Freeing developers from being secrets experts
While the security ramifications of moving away from long-lived credentials are something we could write an entire book about, a productivity argument must also be made. There is a hidden cost to continuing down the route of manually managing secrets per service or device. In their book "Solving the Bottom Turtle," the authors of SPIFFE/SPIRE say:
"By abstracting cloud provider identity interfaces into a set of well-defined common APIs built on open standards, SPIFFE significantly reduces the burden of developing and maintaining cloud-aware apps."
A cloud-aware application is simply one that calls services in the cloud. And guess what? Every service is different. Each has a learning curve. Each has permissions with varied levels of nuance to navigate. Developers just want their apps to work, so the easiest path is often just leaving permissions as permissive as possible and hardcoding the resulting credential in the place where it is called in the codebase.
SPIFFE/SPIRE and similar approaches for machine identity access remove this level of complexity from the developer's world. Developers save a lot of effort when there is a standardized approach across all services and workloads. Again, from their book
Two important aspects of SPIFFE/SPIRE unlock these savings: the fully automated issuance and management of cryptographic identity and its associated lifecycle, and the uniformity and offloading of authentication and service-to-service communication encryption. By removing manual processes associated with the former, and time spent in research and trial/error in the latter, developers can better focus on what matters for them: the business Logic.
This is amazing news for the developer. If they are coding a REST API microservice, there is no need for them to bog down their work implementing a bearer token or any other such mechanism to achieve secure communication. All of those decisions are completely offloaded to the framework.
Their estimates show an average of 530 projected hours saved due to better developer productivity.
We are here to help guide your next steps
If you are ready to embark on this journey, it is important to recognize that you are not on this path alone. Secrets sprawl is an issue every organization struggles with. The more non-human identities in your environments, the more urgent it is to find a way to escape the risks long-lived credentials currently pose.
It is a good thing there are folks like those at The Linux Foundation's Cloud Native Computing Foundation and OpenSSF who are working on making solutions like SPIFFE/SPIRE free, open source, and accessible to all.

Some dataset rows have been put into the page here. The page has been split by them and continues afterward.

(** The branch of the loop for a via name, once the reference point is
    valid. *)
Definition route_via (special : Z) (noobstruct : bool) (token : string)
    (L : RouteLocals) : M RouteLocals :=
  st <- get ;;
  match LefDeref (LefInfo st) (LefFindLayer (LefInfo st) token) with
  | None => LefErrorM DEF_ERROR "Via name unknown in route." ;;; ret L
  | Some lefl =>
      r <- (if lefClass_eqb (lefClass lefl) CLASS_VIA then
              let area := via_area (info_via lefl) in
              let step :=
                via_rect_step special (rl_valid L) noobstruct (rl_x L) (rl_y L)
                  (LefInfo st) (PitchX st) (PitchY st) in
              let acc :=
                if ds_layer area <? Num_layers
                then
                  let '(rL, pL, obs) :=
                    step (-1, Num_layers - 1, UserObs st)
                         (mkDSEG (ds_x1 area) (ds_y1 area) (ds_x2 area) (ds_y2 area)
                                 (ds_layer area)) in
                  (rL, pL, obs)
                else (-1, Num_layers - 1, UserObs st) in
              let '(routeLayer, paintLayer, obs) :=
                fold_left step (via_lr (info_via lefl)) acc in
              let paintLayer := if routeLayer =? -1 then type lefl else paintLayer in
              modify (fun st => set_UserObs st obs) ;;;
              ret (routeLayer, paintLayer)
            else ret (rl_routeLayer L, type lefl)) ;;
      let '(routeLayer, paintLayer) := r in
      if (special =? 0) && (0 <=? paintLayer) && (paintLayer <? Num_layers - 1) then
        let seg := mkSEG ST_VIA (fst (rl_refp L)) (snd (rl_refp L))
                     (fst (rl_refp L)) (snd (rl_refp L)) paintLayer in
        let '(net, p) := current_route (rl_net L) (rl_routednet L) in
        ret (mkRouteLocals (update_route net p (push_segment seg)) (Some p) true
               (rl_refp L) (rl_valid L) (rl_x L) (rl_y L) (rl_w L)
               routeLayer paintLayer)
      else
        (if Num_layers - 1 <=? paintLayer
         then LefErrorM DEF_WARNING "Via exceeds layer limit setting."
         else if special =? 0
              then LefErrorM DEF_ERROR "Via does not define a metal layer!"
              else ret tt) ;;;
        ret (mkRouteLocals (rl_net L) (rl_routednet L) (rl_newRoute L)
               (rl_refp L) (rl_valid L) (rl_x L) (rl_y L) (rl_w L)
               routeLayer paintLayer)
  end.

(** One coordinate of a point of a route: [*] keeps the value of the
    reference point, a number sets it.  The result is [None] when the branch
    goes to [endCoord] without the coordinate. *)
Definition route_coord_x (oscale : double) (special : Z) (token : string)
    (L : RouteLocals) : M (option RouteLocals) :=
  if ascii_eqb (first_char token) "*"%char then
    if negb (rl_valid L) then
      LefErrorM DEF_ERROR "No reference point for * wildcard" ;;; ret None
    else ret (Some L)
  else
    match sscanf_lg token with
    | Some x =>
        st <- get ;;
        let x := (x / oscale)%Q in
        let g := grid_of x (Xlowerbound st) (PitchX st) in
        let net := flag_check special (off_third g x (Xlowerbound st) (PitchX st)) L in
        ret (Some (mkRouteLocals net (rl_routednet L) (rl_newRoute L)
                     (g, snd (rl_refp L)) (rl_valid L) x (rl_y L) (rl_w L)
                     (rl_routeLayer L) (rl_paintLayer L)))
    | None => LefErrorM DEF_ERROR "Cannot parse X coordinate." ;;; ret None
    end.

(** The same for Y.  When [*] comes without a reference point the source
    frees the segment read last, which is still linked in its route: the
    step is a memory error when there is such a segment. *)
Definition route_coord_y (oscale : double) (special : Z) (token : string)
    (L : RouteLocals) : M (option RouteLocals) :=
  if ascii_eqb (first_char token) "*"%char then
    if negb (rl_valid L) then
      LefErrorM DEF_ERROR "No reference point for * wildcard" ;;;
      if rl_newRoute L then crash else ret None
    else ret (Some L)
  else
    match sscanf_lg token with
    | Some y =>
        st <- get ;;
        let y := (y / oscale)%Q in
        let g := grid_of y (Ylowerbound st) (PitchY st) in
        let net := flag_check special (off_third g y (Ylowerbound st) (PitchY st)) L in
        ret (Some (mkRouteLocals net (rl_routednet L) (rl_newRoute L)
                     (fst (rl_refp L), g) (rl_valid L) (rl_x L) y (rl_w L)
                     (rl_routeLayer L) (rl_paintLayer L)))
    | None => LefErrorM DEF_ERROR "Cannot parse Y coordinate." ;;; ret None
    end.

(** What a point does once both coordinates are read: the first point makes
    the reference valid; a later one gives a wire from the reference point
    ([locarea], [lx], [ly]) for a net, an obstruction for a special net. *)
Definition route_point (special : Z) (noobstruct : bool) (locarea : Z * Z)
    (lx ly : double) (L : RouteLocals) : M RouteLocals :=
  if negb (rl_valid L) then
    ret (mkRouteLocals (rl_net L) (rl_routednet L) (rl_newRoute L) (rl_refp L)
           true (rl_x L) (rl_y L) (rl_w L) (rl_routeLayer L) (rl_paintLayer L))
  else if negb (fst locarea =? fst (rl_refp L)) && negb (snd locarea =? snd (rl_refp L))
  then
    LefErrorM DEF_ERROR "Can't deal with nonmanhattan geometry in route." ;;; ret L
  else if negb (special =? 0) then
    (if rl_valid L && negb noobstruct then
       modify (fun st =>
         let s := LefGetRouteSpacing (LefInfo st) (PitchX st) (PitchY st)
                    (rl_routeLayer L) in
         set_UserObs st
           (wire_obstruction lx ly (rl_x L) (rl_y L) (rl_w L) s (rl_routeLayer L)
            :: UserObs st))
     else ret tt) ;;;
    ret L
  else if (0 <=? rl_paintLayer L) && (rl_paintLayer L <? Num_layers) then
    let seg := mkSEG ST_WIRE (fst (rl_refp L)) (snd (rl_refp L))
                 (fst locarea) (snd locarea) (rl_paintLayer L) in
    let '(net, p) := current_route (rl_net L) (rl_routednet L) in
    ret (mkRouteLocals (update_route net p (push_segment seg)) (Some p) true
           (rl_refp L) (rl_valid L) (rl_x L) (rl_y L) (rl_w L)
           (rl_routeLayer L) (rl_paintLayer L))
  else if Num_layers <=? rl_paintLayer L then
    LefErrorM DEF_ERROR "Route layer exceeds layer limit setting!" ;;; ret L
  else ret L.

(** The branch of the loop for a point [( X Y )]. *)
Definition route_coords (oscale : double) (special : Z) (noobstruct : bool)
    (L : RouteLocals) : M RouteLocals :=
  let L := mkRouteLocals (rl_net L) (rl_routednet L) (rl_newRoute L) (rl_refp L)
             (rl_valid L) (rl_x L) (rl_y L) (rl_w L) (rl_routeLayer L)
             (rl_routeLayer L) in
  let locarea := rl_refp L in
  let lx := rl_x L in
  let ly := rl_y L in
  token <- LefNextToken_deref ;;
  rx <- route_coord_x oscale special token L ;;
  match rx with
  | None => endCoord token ;;; ret L
  | Some Lx =>
      token <- LefNextToken_deref ;;
      ry <- route_coord_y oscale special token Lx ;;
      match ry with
      | None => endCoord token ;;; ret Lx
      | Some Ly =>
          L' <- route_point special noobstruct locarea lx ly Ly ;;
          endCoord token ;;; ret L'
      end
  end.

(** The loop of [DefAddRoutes].  The result is the token the loop stops on
    and the locals. *)
Fixpoint route_loop (fuel : nat) (oscale : double) (special : Z)
    (noobstruct : bool) (initial : bool) (L : RouteLocals)
  : M (option string * RouteLocals) :=
  match fuel with
  | O => crash
  | S fuel =>
      token <- (if initial then ret (Some "") else LefNextToken) ;;
      match token with
      | None => ret (None, L)
      | Some token =>
          if initial || String.eqb token "NEW" || String.eqb token "new" then
            L <- route_new oscale special L ;;
            route_loop fuel oscale special noobstruct false L
          else if negb (ascii_eqb (first_char token) "("%char) then
            if ascii_eqb (first_char token) ";"%char ||
               ascii_eqb (first_char token) "+"%char
            then ret (Some token, L)
            else if negb (rl_valid L) then
              LefErrorM DEF_ERROR "Route has via name but no points!" ;;;
              route_loop fuel oscale special noobstruct false L
            else
              L <- route_via special noobstruct token L ;;
              route_loop fuel oscale special noobstruct false L
          else
            L <- route_coords oscale special noobstruct L ;;
            route_loop fuel oscale special noobstruct false L
      end
  end.

(** The ends of a segment are one track apart, along X or along Y. *)
Definition one_track (seg : SEG) : bool :=
  let ix := ABSDIFFZ (sg_x1 seg) (sg_x2 seg) in
  let iy := ABSDIFFZ (sg_y1 seg) (sg_y2 seg) in
  ((ix =? 0) && (iy =? 1)) || ((ix =? 1) && (iy =? 0)).

(** The end of [DefAddRoutes]: a route that is the head of the list, is
    flagged [RT_CHECK] and is one segment that spans one track is removed. *)
Definition stub_removal (net : NET) (routednet : option route_ptr) : NET :=
  match routednet with
  | Some p =>
      match route_at net p with
      | Some r =>
          if is_top_route net p && route_RT_CHECK r then
            match route_segments r with
            | [seg] => if one_track seg then remove_top_route net else net
            | _ => net
            end
          else net
      | None => net
      end
  | None => net
  end.

(** [DefAddRoutes]: the token the statement stops on and the net.  The
    locals [x], [y] and [w] start with the values [x0], [y0], [w0]. *)
Definition DefAddRoutes (x0 y0 w0 : double) (oscale : double) (net : NET)
    (special : Z) : M (option string * NET) :=
  st <- get ;;
  let L := mkRouteLocals net None false (0, 0) false x0 y0 w0 (-1) (-1) in
  r <- route_loop (S (S (length (input st)))) oscale special
         (noobstruct_of special net) true L ;;
  let '(token, L) := r in
  ret (token, stub_removal (rl_net L) (rl_routednet L)).

(** *** Nets: [DefReadNets] *)

Definition net_keys : list string := ["-"; "END"].

Definition net_property_keys : list string :=
  ["USE"; "ROUTED"; "FIXED"; "COVER"; "SHAPE"; "SOURCE"; "WEIGHT"; "PROPERTY"].

(** [DefFindNet] (the version without hash tables): the position in
    [Nlnets] of the first net with the name, case ignored. *)
Fixpoint DefFindNet_from (i : nat) (nets : list NET) (name : string) : option nat :=
  match nets with
  | [] => None
  | net :: rest =>
      if strcasecmp_eq (netname net) name then Some i
      else DefFindNet_from (S i) rest name
  end.

Definition DefFindNet (nets : list NET) (name : string) : option nat :=
  DefFindNet_from 0 nets name.

(** [DefFindGate] (the version without hash tables). *)
Fixpoint DefFindGate_from (i : nat) (gates : list GATE) (name : string) : option nat :=
  match gates with
  | [] => None
  | ginst :: rest =>
      if match gatename ginst with
         | Some n => strcasecmp_eq n name
         | None => false
         end
      then Some i
      else DefFindGate_from (S i) rest name
  end.

Definition DefFindGate (gates : list GATE) (name : string) : option nat :=
  DefFindGate_from 0 gates name.

(** The position of the first pin of a macro with the name, case ignored. *)
Fixpoint find_pin_from (i : nat) (names : list (option string)) (pinname : string)
  : option nat :=
  match names with
  | [] => None
  | n :: rest =>
      if match n with Some s => strcasecmp_eq s pinname | None => false end
      then Some i
      else find_pin_from (S i) rest pinname
  end.

Definition set_gate_netnum (g : GATE) (i : nat) (n : Z) : GATE :=
  mkGATE (gatename g) (gatetype g) (gate_width g) (gate_height g)
    (placedX g) (placedY g) (orient_MX g) (orient_MY g) (orient_R90 g)
    (nodes g) (node g) (taps g) (<[i := n]> (gate_netnum g))
    (direction g) (gate_area g) (obs g).

(** [DefReadGatePin]: the node joins the net when the instance and its pin
    are found.  The grid points of the taps are not modelled. *)
Definition DefReadGatePin (net : NET) (nd : NODE) (instname pinname : string)
  : M NET :=
  st <- get ;;
  match DefFindGate (Nlgates st) instname with
  | None => ret net
  | Some gi =>
      match macro_of (Nlgates st !! gi) with
      | None =>
          LefErrorM DEF_ERROR "Endpoint of net not found" ;;; ret net
      | Some gateginfo =>
          match find_pin_from 0 (take (Z.to_nat (nodes gateginfo)) (node gateginfo))
                              pinname with
          | None => ret net
          | Some i =>
              let node := mkNODE (nodenum nd) (netnum net) (Some (netname net))
                            (node_numnodes nd) in
              modify (fun st =>
                set_Nlgates st
                  (alter (fun g => set_gate_netnum g i (netnum net)) gi (Nlgates st))) ;;;
              ret (set_netnodes net (node :: netnodes net))
          end
      end
  end.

Secrets management platforms like Conjure and Vault are going to make sure your current non-human identities that necessarily rely on secrets can continue to function safely while you implement a better approach.
GitGuardian is here to help you with that first step that is ever-ongoing; discovering all the secrets in your code (and other sources) in a scalable and automatable way. Our API-based approach means you can rely on getting the right contextual information in each incident and tie it directly into your remediation processes and tooling. We see a bright future where long-lived secrets have no place in how our non-human identities communicate. We hope to work with you to get you there sooner.